### Problem to solve
Retype the records below from their first line through the line containing "components of their", and include nothing else.

Data entries
━━━━━━━━

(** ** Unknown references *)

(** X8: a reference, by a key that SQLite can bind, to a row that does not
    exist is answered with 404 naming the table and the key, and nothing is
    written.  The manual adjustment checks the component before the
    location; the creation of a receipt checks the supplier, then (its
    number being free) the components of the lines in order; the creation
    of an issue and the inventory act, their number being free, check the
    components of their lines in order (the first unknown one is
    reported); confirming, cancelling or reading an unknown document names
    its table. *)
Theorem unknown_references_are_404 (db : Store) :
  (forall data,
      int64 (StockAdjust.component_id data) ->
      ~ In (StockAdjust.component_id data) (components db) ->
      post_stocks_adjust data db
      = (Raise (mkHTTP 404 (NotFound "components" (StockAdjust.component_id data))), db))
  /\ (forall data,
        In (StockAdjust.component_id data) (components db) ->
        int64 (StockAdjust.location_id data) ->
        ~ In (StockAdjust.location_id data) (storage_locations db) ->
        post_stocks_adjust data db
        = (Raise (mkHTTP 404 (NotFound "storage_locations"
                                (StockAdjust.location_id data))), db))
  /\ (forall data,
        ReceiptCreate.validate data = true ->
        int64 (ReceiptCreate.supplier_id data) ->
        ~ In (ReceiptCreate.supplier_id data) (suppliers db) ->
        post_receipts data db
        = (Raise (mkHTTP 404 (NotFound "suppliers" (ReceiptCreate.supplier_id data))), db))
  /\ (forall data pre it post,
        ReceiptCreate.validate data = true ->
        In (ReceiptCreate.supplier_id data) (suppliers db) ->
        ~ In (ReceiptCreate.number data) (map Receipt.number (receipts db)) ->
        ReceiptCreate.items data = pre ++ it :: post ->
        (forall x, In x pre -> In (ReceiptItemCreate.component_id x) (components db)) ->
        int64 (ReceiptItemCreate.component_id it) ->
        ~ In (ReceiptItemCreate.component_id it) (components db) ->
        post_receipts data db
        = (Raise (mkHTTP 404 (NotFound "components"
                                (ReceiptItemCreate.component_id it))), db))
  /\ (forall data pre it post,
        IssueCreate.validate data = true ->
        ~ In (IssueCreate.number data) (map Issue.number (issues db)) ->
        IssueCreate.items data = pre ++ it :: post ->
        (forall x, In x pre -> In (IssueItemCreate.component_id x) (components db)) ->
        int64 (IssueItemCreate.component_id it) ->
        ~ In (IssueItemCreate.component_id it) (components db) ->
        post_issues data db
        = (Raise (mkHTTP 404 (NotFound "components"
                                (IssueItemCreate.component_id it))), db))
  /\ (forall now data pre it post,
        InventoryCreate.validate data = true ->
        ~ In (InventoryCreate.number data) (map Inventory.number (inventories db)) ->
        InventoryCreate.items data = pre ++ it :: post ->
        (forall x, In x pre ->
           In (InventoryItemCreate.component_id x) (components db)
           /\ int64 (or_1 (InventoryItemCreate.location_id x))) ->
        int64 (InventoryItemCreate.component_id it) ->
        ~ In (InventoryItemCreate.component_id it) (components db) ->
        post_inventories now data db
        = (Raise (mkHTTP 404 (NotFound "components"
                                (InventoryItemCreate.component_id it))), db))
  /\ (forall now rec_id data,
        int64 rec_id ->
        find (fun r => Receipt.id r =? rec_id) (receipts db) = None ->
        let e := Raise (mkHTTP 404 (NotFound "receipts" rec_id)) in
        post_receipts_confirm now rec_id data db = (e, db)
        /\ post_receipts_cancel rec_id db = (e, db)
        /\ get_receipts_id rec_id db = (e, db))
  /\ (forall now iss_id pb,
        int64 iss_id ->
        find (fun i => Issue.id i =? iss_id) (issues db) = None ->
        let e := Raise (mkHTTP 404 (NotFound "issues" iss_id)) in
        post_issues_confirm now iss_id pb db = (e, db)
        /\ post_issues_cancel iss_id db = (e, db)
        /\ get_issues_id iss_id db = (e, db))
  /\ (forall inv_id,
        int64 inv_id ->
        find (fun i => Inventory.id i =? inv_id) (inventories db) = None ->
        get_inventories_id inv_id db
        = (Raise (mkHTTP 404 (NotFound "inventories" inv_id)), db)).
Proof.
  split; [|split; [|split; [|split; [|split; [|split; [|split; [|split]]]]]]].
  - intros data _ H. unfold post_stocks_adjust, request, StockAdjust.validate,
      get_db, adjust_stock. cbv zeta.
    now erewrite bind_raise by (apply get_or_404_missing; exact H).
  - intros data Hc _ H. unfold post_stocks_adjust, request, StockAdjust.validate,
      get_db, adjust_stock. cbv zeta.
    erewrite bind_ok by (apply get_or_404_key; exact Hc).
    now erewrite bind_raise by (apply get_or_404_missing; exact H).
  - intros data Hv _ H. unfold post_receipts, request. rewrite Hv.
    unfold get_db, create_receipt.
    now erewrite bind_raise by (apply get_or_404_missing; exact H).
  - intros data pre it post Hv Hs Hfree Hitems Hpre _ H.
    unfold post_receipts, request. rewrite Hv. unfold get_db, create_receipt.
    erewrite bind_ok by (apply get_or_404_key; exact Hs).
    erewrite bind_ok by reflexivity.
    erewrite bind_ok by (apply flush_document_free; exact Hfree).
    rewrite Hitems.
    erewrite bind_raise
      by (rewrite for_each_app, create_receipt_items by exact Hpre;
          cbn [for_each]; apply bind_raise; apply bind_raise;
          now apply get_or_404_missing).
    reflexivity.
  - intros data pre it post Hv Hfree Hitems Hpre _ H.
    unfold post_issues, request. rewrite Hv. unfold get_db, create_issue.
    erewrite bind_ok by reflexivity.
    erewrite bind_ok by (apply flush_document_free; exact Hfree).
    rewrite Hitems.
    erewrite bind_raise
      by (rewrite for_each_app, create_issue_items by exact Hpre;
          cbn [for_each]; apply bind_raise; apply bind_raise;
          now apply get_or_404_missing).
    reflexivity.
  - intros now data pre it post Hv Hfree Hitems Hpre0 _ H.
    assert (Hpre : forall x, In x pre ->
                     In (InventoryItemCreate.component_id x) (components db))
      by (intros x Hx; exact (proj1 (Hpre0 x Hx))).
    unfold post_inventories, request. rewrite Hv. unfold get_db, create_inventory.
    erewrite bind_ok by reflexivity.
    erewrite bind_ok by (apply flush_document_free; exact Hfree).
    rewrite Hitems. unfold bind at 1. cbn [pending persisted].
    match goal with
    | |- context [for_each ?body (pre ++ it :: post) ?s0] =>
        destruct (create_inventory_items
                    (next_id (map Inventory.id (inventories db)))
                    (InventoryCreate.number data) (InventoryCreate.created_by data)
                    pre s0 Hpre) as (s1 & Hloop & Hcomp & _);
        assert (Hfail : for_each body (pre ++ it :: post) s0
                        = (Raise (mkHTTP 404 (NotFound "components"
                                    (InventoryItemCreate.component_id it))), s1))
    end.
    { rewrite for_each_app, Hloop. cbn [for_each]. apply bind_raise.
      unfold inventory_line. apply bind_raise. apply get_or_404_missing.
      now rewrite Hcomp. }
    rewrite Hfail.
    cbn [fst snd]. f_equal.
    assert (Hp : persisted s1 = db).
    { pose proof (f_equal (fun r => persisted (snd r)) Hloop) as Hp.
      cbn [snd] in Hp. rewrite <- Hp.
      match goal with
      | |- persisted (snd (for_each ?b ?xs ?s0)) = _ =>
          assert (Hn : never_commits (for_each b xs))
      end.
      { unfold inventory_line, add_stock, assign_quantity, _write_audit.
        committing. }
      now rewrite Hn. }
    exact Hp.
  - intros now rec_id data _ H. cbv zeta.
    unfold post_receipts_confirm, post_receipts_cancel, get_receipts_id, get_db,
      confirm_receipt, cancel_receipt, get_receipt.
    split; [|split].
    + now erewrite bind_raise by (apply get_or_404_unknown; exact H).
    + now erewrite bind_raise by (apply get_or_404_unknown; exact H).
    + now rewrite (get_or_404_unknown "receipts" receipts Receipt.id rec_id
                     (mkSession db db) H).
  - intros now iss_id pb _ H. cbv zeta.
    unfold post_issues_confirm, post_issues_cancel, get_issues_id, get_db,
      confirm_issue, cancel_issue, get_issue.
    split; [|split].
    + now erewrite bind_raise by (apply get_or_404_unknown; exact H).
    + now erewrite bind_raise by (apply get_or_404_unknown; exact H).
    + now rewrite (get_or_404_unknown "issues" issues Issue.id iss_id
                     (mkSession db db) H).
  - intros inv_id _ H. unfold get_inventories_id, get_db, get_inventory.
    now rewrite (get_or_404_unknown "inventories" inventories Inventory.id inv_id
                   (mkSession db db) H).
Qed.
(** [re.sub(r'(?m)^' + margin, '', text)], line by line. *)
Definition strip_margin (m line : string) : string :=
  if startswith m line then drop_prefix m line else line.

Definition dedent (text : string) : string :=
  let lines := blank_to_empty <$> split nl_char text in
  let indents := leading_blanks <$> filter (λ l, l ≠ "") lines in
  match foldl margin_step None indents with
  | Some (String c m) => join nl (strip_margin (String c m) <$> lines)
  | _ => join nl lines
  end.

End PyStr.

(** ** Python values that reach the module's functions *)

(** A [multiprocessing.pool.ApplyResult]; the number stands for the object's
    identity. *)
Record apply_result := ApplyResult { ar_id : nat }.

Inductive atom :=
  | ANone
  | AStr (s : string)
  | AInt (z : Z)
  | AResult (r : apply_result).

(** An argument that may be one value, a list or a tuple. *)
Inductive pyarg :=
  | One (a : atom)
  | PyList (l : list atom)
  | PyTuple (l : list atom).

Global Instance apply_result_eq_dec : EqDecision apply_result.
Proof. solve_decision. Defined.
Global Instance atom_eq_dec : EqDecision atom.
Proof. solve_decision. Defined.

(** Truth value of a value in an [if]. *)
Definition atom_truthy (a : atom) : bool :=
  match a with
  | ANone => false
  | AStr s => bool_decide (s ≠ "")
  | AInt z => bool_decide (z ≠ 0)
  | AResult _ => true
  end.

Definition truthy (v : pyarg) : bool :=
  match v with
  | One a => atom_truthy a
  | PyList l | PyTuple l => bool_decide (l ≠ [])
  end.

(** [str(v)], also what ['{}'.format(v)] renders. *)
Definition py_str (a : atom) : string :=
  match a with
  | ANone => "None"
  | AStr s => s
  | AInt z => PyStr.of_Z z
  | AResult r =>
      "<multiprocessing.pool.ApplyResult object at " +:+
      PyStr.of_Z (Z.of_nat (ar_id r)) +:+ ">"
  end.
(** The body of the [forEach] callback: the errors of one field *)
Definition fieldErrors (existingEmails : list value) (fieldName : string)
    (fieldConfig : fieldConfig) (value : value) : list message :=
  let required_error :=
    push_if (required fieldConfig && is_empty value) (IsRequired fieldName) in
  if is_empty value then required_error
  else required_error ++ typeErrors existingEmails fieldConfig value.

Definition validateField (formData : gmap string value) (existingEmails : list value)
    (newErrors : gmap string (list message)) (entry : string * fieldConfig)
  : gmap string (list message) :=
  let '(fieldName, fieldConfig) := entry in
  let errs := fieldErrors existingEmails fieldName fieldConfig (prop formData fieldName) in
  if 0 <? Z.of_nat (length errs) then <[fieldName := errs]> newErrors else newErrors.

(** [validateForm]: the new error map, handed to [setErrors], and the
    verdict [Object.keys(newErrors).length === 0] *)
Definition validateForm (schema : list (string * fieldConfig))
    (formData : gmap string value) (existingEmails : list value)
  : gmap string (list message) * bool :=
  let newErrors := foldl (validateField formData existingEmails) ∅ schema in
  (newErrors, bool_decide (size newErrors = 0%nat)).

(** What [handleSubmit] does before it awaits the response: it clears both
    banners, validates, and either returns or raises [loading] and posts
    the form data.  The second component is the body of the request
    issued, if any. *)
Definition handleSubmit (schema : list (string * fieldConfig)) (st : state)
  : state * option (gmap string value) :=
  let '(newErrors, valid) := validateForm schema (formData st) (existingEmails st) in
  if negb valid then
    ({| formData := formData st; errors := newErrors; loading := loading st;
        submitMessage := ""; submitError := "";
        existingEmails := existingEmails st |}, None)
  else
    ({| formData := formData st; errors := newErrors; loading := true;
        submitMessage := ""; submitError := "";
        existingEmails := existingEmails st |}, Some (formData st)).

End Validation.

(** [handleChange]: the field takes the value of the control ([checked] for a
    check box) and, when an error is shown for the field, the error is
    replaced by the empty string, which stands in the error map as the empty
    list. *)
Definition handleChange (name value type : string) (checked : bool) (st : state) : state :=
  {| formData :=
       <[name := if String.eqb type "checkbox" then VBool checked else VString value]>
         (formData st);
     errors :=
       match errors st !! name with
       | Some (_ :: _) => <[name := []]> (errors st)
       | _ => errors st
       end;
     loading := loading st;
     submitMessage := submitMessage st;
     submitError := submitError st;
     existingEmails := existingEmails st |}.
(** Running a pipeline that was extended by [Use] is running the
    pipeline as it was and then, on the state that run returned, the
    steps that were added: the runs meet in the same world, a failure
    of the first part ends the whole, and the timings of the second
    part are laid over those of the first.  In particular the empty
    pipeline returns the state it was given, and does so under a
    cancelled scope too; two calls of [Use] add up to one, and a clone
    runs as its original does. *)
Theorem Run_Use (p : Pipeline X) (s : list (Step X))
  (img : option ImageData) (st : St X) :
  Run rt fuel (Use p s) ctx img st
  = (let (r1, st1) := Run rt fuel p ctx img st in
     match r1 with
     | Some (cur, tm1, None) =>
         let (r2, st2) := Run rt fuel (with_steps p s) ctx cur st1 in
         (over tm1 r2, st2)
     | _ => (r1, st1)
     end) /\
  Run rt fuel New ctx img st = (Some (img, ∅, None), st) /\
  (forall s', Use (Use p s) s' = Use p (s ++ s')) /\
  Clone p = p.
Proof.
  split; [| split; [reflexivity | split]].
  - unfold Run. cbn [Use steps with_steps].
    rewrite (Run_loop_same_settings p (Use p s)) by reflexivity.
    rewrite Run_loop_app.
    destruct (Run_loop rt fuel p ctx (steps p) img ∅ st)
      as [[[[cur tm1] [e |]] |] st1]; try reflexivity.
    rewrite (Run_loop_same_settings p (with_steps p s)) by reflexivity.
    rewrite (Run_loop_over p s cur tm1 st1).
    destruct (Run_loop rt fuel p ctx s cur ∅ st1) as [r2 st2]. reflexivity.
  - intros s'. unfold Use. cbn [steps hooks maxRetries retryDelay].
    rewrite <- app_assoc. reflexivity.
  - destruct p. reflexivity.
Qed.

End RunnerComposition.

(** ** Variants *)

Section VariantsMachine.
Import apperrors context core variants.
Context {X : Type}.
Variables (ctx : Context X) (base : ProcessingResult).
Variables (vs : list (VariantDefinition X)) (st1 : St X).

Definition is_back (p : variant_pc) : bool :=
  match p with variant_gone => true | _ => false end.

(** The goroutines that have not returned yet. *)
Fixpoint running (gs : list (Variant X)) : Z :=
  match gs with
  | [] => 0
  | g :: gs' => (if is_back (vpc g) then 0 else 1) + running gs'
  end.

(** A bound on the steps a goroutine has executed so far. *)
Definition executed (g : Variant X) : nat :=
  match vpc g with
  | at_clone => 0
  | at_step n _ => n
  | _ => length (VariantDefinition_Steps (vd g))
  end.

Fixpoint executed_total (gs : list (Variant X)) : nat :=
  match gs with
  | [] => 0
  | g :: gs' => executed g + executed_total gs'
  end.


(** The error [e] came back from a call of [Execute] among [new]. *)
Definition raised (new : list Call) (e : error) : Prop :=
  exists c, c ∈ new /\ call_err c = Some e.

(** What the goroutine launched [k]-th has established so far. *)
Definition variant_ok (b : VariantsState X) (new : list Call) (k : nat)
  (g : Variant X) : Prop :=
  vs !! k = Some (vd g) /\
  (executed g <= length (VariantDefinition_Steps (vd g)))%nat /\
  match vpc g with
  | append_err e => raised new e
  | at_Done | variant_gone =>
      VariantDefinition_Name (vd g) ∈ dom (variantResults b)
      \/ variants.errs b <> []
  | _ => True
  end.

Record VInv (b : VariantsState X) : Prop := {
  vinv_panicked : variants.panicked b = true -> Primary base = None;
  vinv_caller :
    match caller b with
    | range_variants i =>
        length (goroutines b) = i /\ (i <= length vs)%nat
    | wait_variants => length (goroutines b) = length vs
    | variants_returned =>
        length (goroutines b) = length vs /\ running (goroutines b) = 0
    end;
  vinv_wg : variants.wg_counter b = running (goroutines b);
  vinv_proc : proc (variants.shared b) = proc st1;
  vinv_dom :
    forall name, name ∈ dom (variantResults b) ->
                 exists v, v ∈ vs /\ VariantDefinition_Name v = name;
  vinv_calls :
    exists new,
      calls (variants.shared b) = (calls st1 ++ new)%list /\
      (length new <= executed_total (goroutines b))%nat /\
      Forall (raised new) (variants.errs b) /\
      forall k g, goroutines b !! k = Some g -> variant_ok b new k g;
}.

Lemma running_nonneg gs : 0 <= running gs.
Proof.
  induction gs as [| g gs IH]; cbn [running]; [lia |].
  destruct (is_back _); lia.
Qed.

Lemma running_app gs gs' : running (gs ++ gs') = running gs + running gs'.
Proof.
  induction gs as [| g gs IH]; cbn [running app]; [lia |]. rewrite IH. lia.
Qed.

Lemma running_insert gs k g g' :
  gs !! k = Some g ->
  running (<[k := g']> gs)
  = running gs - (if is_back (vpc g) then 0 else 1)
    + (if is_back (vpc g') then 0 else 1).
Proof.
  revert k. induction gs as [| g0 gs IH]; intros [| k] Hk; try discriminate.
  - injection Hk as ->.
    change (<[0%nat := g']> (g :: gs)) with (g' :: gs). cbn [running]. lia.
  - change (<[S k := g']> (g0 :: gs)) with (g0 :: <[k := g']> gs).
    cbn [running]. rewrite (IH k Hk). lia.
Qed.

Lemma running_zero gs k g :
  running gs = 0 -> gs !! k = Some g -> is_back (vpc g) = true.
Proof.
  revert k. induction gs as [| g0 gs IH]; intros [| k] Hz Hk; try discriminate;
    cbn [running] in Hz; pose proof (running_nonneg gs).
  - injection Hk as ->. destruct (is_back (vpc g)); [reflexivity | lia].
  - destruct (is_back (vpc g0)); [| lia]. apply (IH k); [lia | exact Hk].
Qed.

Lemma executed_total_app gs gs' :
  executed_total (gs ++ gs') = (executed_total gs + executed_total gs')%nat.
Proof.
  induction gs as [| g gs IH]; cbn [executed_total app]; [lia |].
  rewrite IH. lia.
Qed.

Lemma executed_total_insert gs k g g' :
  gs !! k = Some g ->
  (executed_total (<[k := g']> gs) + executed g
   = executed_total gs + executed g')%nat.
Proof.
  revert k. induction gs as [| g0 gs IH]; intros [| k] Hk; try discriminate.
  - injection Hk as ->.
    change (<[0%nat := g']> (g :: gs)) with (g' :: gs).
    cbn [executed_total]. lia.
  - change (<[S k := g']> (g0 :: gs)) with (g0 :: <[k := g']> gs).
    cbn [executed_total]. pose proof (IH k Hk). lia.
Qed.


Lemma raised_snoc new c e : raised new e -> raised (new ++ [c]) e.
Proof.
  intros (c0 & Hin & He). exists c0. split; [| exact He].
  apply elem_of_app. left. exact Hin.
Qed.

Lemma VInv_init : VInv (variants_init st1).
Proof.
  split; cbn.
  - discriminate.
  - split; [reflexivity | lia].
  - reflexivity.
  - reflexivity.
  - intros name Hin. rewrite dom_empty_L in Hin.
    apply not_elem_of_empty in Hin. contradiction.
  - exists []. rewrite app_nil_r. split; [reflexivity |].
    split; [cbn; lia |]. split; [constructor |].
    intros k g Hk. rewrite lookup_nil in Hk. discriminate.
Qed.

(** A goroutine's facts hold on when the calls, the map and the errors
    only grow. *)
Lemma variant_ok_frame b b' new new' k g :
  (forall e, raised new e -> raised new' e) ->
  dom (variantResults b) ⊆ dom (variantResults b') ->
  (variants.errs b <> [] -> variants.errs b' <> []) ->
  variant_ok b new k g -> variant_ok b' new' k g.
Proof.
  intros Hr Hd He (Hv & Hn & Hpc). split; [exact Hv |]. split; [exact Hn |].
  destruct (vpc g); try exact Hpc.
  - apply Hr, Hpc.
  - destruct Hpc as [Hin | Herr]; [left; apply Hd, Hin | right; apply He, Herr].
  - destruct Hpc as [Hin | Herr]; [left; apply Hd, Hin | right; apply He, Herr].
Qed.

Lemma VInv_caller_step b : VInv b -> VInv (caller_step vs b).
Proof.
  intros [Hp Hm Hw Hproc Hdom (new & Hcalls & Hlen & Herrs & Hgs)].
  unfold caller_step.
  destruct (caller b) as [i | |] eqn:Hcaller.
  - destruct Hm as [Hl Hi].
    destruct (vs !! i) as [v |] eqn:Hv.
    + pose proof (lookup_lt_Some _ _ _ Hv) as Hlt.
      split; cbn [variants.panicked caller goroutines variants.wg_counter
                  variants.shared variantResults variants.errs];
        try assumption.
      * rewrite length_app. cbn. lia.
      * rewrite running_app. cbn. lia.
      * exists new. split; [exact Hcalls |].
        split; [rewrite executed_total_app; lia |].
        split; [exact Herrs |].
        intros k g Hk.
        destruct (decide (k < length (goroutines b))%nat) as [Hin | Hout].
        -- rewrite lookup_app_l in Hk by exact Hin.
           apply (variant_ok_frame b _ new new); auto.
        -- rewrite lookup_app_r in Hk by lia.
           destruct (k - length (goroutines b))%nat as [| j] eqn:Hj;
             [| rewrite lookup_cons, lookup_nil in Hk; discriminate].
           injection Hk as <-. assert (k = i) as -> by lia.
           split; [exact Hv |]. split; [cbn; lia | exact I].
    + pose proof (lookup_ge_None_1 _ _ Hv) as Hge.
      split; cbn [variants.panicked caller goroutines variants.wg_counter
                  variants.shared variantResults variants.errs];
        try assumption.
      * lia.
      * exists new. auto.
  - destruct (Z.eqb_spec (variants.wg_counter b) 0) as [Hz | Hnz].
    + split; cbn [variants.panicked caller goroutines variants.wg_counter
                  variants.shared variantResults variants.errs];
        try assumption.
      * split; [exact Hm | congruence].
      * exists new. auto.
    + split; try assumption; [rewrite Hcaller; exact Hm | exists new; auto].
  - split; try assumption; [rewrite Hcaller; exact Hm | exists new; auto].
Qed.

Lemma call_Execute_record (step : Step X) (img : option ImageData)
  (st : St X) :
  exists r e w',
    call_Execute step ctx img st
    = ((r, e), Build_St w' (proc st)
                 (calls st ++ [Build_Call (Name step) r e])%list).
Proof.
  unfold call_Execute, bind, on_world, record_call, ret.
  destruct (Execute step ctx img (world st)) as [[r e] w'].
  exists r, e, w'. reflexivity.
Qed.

━━━━━━━━

### Final answer
(** ** Unknown references *)

(** X8: a reference, by a key that SQLite can bind, to a row that does not
    exist is answered with 404 naming the table and the key, and nothing is
    written.  The manual adjustment checks the component before the
    location; the creation of a receipt checks the supplier, then (its
    number being free) the components of the lines in order; the creation
    of an issue and the inventory act, their number being free, check the
    components of their lines in order (the first unknown one is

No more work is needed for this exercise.